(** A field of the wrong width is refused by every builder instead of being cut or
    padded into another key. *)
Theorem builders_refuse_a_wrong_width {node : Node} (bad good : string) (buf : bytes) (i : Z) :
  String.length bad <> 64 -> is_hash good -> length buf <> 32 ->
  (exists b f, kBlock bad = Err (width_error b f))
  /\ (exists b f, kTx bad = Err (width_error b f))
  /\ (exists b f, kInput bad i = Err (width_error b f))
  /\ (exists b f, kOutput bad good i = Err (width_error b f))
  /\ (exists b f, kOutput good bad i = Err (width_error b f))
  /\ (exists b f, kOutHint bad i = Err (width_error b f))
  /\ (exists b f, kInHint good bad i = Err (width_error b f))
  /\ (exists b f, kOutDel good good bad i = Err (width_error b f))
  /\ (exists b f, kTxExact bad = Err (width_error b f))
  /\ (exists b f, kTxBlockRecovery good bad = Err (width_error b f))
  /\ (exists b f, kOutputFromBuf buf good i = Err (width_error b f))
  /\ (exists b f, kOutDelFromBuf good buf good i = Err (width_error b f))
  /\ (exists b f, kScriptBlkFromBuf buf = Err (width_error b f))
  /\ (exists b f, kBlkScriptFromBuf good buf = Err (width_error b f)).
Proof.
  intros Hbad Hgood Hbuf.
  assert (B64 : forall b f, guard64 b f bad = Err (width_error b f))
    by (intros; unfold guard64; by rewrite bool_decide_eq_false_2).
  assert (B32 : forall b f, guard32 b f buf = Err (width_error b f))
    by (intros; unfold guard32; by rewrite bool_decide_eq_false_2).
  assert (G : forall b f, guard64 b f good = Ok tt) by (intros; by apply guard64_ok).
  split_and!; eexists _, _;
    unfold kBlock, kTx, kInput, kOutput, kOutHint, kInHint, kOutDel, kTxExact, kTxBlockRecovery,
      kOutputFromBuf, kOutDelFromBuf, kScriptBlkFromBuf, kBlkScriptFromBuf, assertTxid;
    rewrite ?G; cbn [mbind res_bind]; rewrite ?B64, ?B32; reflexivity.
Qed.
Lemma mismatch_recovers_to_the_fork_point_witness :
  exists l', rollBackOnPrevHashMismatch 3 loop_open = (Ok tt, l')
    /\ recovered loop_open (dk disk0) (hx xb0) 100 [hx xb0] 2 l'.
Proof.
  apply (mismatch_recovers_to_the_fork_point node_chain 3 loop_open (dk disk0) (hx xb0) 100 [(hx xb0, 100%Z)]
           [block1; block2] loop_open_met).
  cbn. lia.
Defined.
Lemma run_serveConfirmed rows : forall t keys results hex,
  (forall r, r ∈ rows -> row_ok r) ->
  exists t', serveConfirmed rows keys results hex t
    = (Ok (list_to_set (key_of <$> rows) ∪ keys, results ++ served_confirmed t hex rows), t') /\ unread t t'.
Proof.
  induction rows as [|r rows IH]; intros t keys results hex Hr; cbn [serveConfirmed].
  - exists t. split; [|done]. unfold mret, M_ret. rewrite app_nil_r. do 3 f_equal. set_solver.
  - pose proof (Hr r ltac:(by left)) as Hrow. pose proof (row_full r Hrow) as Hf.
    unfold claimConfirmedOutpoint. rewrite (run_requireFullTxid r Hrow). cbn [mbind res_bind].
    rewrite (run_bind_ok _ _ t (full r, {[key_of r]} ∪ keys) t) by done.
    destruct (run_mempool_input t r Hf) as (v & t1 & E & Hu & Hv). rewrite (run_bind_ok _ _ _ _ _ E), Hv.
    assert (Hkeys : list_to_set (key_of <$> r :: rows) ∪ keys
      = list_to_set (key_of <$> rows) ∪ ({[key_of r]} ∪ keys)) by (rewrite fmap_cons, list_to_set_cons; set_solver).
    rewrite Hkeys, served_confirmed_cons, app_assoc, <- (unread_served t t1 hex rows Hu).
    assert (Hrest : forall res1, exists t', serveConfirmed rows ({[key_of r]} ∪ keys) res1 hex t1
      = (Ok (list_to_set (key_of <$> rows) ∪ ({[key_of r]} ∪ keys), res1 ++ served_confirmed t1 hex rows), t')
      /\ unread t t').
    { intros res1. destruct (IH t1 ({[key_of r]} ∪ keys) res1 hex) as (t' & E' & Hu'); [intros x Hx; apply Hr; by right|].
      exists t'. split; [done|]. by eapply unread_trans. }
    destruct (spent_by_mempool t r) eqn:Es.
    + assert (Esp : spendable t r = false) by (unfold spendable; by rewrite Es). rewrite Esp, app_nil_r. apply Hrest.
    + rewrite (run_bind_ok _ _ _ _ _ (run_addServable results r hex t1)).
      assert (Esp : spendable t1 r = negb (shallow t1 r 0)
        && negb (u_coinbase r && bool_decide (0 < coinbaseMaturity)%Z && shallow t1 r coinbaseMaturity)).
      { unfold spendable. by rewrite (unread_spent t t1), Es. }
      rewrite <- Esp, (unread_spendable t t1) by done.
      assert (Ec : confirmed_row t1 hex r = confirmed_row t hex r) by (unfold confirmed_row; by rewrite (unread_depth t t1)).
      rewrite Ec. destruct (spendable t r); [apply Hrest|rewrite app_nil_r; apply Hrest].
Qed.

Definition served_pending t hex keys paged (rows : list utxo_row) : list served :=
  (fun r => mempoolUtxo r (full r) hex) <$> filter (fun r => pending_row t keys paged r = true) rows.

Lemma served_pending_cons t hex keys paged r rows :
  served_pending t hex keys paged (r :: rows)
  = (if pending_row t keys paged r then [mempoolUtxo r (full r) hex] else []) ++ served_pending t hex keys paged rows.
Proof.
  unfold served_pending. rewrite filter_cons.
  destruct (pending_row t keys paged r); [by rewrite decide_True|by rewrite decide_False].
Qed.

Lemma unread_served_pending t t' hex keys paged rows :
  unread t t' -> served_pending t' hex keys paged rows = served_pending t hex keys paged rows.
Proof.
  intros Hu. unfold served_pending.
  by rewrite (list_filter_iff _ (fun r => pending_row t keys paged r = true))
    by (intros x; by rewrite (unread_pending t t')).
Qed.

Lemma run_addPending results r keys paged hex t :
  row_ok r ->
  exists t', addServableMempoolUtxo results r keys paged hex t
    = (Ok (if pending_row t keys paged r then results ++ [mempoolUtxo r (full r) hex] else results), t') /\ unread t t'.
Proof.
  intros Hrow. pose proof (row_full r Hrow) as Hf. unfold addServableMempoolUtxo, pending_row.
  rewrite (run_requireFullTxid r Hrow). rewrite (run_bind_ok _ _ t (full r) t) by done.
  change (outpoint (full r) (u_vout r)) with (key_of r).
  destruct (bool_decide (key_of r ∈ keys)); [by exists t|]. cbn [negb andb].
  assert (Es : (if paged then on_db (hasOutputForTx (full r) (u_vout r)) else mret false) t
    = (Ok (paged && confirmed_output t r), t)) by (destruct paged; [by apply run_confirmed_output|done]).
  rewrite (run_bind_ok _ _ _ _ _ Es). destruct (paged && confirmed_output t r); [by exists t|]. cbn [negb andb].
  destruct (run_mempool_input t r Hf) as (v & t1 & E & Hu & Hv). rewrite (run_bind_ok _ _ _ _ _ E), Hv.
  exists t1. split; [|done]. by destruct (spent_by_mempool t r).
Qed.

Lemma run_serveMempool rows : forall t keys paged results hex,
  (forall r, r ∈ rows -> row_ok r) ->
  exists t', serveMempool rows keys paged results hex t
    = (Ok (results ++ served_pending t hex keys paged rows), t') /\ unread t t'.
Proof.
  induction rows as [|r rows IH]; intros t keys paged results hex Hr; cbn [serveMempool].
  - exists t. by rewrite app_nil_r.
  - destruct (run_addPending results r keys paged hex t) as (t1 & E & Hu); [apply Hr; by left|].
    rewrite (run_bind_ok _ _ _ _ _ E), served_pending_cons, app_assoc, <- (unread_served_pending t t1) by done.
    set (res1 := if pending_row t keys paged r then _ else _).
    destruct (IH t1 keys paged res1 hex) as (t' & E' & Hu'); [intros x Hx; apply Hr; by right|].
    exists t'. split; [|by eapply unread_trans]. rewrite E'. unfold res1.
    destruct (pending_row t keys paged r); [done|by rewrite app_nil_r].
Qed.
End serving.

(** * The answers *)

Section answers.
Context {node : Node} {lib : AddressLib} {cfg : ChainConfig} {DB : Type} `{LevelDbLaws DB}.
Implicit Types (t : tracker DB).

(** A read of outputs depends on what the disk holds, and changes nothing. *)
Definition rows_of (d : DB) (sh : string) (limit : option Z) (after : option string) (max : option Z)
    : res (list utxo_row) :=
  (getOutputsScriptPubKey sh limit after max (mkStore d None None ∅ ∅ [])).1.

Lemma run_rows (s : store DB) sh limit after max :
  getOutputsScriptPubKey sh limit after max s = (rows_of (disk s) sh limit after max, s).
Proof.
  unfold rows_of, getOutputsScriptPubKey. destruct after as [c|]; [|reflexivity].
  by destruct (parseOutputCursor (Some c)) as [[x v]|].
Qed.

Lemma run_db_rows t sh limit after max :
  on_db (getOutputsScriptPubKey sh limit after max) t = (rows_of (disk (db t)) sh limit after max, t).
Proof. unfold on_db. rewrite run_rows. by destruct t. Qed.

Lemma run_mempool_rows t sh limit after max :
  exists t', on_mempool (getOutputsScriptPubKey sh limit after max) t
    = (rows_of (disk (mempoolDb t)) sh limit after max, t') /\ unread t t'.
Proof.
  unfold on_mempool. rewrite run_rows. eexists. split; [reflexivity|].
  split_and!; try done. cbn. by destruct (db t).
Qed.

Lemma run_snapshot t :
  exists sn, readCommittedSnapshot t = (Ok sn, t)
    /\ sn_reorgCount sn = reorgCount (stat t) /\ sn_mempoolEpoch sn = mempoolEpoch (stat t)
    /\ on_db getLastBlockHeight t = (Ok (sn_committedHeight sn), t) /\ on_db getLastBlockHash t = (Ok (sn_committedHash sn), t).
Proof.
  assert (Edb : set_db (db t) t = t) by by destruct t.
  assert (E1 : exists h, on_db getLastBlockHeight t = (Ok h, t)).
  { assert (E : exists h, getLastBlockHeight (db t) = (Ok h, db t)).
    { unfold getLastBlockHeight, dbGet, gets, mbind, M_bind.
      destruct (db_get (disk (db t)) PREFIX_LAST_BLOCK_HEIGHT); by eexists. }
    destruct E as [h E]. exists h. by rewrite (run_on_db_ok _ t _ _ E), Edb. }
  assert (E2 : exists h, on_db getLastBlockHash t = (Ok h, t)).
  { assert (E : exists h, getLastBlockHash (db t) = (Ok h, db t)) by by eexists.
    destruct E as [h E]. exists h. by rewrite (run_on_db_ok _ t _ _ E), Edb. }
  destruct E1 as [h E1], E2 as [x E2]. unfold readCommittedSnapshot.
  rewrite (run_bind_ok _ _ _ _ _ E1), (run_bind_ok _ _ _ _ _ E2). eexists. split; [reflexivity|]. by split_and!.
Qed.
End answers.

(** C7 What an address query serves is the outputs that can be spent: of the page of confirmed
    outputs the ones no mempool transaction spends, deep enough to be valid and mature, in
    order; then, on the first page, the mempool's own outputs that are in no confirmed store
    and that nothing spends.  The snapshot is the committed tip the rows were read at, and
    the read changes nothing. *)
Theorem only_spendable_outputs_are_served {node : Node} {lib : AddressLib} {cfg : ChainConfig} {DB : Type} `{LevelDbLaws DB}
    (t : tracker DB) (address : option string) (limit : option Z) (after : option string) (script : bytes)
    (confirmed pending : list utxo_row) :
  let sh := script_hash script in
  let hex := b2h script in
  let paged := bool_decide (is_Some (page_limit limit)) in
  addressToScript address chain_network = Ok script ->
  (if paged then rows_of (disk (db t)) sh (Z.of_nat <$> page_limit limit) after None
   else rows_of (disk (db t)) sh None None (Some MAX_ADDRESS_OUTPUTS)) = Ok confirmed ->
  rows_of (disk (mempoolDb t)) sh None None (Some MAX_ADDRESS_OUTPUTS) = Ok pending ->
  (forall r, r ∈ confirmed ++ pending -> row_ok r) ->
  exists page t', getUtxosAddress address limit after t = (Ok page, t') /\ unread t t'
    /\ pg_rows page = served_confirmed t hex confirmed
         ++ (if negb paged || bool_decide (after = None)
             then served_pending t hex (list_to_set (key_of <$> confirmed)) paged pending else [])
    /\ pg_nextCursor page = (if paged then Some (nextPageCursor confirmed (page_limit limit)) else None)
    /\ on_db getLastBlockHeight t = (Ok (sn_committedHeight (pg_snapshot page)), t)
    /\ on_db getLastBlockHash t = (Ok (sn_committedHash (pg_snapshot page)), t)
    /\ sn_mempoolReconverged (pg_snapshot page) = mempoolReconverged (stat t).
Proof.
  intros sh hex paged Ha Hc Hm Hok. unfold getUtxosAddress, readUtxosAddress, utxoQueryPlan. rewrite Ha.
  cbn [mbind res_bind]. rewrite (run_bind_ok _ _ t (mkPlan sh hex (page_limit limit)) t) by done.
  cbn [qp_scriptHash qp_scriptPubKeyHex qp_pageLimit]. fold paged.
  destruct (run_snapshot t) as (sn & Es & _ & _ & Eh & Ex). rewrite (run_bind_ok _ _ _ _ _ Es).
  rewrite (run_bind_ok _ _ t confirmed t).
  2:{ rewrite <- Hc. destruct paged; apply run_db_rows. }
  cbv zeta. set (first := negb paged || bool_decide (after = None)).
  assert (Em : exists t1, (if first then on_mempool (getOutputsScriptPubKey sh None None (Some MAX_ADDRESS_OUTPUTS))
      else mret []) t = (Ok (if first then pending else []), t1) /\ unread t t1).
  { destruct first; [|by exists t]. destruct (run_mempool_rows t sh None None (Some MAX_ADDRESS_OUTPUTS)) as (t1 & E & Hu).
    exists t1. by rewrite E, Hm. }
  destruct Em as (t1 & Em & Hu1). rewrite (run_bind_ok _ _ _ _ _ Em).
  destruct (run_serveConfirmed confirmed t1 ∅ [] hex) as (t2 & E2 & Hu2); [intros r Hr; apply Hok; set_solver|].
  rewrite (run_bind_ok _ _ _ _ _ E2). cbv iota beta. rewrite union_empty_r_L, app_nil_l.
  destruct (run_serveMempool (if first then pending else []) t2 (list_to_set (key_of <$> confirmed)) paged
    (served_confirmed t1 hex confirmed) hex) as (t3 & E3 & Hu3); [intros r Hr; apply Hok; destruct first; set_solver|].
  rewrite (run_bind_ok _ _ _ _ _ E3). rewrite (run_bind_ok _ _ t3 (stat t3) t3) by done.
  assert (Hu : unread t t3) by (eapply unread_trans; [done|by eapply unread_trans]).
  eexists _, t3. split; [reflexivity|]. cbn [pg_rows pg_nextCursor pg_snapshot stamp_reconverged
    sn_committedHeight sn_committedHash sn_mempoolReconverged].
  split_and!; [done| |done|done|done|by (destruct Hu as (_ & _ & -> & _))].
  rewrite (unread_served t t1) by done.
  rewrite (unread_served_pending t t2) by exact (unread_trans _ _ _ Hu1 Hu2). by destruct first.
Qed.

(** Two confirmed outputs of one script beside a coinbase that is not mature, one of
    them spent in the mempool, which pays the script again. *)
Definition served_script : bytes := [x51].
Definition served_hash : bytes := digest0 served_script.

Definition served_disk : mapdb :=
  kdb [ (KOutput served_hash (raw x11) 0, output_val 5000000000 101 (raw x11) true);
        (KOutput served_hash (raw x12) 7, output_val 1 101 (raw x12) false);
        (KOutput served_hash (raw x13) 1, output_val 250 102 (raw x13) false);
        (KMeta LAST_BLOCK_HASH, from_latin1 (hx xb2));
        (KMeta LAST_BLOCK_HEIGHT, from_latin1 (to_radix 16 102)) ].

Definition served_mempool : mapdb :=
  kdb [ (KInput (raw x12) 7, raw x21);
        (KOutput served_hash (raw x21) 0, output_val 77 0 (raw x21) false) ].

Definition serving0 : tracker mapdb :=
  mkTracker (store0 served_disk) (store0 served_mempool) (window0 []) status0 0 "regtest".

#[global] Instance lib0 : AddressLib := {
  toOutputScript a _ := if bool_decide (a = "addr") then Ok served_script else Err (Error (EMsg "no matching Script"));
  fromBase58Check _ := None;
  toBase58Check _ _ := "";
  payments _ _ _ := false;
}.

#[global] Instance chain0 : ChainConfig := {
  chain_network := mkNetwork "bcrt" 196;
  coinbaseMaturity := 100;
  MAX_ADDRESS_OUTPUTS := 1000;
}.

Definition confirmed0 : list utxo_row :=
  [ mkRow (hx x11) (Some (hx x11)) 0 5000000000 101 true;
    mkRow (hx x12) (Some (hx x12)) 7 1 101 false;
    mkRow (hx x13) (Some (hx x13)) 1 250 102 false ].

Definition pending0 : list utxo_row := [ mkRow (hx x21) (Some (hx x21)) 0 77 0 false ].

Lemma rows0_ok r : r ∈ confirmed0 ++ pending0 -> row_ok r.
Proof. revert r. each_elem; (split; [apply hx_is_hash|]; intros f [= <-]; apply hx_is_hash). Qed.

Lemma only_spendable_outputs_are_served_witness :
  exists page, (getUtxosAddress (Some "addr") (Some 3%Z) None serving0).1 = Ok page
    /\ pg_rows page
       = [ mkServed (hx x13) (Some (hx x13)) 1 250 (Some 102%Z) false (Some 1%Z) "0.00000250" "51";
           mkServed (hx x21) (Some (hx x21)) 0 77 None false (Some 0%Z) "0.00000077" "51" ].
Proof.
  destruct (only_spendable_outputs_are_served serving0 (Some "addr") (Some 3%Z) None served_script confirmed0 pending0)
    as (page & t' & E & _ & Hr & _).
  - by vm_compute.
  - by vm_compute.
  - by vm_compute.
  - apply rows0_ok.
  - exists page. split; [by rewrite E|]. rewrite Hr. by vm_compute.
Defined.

────────────────────────────────────────

Copy every line in the records above that contains the word "mbind".

**RESPONSE TO THIS EXERCISE:**
    rewrite ?G; cbn [mbind res_bind]; rewrite ?B64, ?B32; reflexivity.
    unfold claimConfirmedOutpoint. rewrite (run_requireFullTxid r Hrow). cbn [mbind res_bind].
    { unfold getLastBlockHeight, dbGet, gets, mbind, M_bind.
  cbn [mbind res_bind]. rewrite (run_bind_ok _ _ t (mkPlan sh hex (page_limit limit)) t) by done.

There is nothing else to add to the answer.